◆ Dataset entries:

────────

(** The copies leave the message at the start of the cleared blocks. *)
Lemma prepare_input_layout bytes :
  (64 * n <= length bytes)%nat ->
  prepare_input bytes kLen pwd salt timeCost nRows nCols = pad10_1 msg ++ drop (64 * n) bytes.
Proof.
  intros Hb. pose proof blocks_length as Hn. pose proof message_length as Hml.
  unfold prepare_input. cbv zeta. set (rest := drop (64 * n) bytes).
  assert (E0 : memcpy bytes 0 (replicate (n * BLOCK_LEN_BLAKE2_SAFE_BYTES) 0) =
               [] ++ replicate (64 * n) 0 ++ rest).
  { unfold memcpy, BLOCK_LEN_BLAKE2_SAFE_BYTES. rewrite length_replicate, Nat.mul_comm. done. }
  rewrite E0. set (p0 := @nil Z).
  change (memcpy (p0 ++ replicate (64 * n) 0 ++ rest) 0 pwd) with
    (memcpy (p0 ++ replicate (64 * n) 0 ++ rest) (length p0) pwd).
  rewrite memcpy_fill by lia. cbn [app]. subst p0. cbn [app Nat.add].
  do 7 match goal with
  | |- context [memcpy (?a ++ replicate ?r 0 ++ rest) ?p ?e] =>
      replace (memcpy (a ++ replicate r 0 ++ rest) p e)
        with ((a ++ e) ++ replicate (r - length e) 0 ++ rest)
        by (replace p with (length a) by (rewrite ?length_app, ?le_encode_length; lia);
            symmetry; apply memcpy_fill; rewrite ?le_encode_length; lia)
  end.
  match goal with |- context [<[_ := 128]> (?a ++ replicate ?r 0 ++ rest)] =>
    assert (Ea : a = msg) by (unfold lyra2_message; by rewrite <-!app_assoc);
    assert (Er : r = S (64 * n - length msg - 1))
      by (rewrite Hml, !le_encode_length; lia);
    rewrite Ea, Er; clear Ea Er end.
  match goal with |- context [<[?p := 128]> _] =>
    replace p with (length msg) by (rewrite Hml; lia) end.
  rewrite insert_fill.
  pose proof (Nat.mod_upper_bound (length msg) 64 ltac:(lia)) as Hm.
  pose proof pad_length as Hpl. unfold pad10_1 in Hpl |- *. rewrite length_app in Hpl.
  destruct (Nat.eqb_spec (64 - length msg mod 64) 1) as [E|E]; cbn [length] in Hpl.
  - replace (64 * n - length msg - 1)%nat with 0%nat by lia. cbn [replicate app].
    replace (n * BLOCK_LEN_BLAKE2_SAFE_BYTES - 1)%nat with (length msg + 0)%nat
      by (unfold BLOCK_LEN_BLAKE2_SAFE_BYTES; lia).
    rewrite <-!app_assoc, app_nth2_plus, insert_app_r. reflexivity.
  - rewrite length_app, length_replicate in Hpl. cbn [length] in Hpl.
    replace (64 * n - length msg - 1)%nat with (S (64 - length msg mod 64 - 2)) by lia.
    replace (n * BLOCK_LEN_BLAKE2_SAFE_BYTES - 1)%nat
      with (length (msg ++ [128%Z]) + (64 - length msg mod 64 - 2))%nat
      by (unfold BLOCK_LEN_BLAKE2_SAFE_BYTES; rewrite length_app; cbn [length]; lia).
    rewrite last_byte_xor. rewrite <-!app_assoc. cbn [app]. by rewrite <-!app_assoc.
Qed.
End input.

────────

◆ Exercise goal:
Give back, unchanged, every line from the one with "by (unfold BLOCK_LEN_BLAKE2_SAFE_BYTES; lia)." to the end of the entries above.

◆ Solution:
      by (unfold BLOCK_LEN_BLAKE2_SAFE_BYTES; lia).
    rewrite <-!app_assoc, app_nth2_plus, insert_app_r. reflexivity.
  - rewrite length_app, length_replicate in Hpl. cbn [length] in Hpl.
    replace (64 * n - length msg - 1)%nat with (S (64 - length msg mod 64 - 2)) by lia.
    replace (n * BLOCK_LEN_BLAKE2_SAFE_BYTES - 1)%nat
      with (length (msg ++ [128%Z]) + (64 - length msg mod 64 - 2))%nat
      by (unfold BLOCK_LEN_BLAKE2_SAFE_BYTES; rewrite length_app; cbn [length]; lia).
    rewrite last_byte_xor. rewrite <-!app_assoc. cbn [app]. by rewrite <-!app_assoc.
Qed.
End input.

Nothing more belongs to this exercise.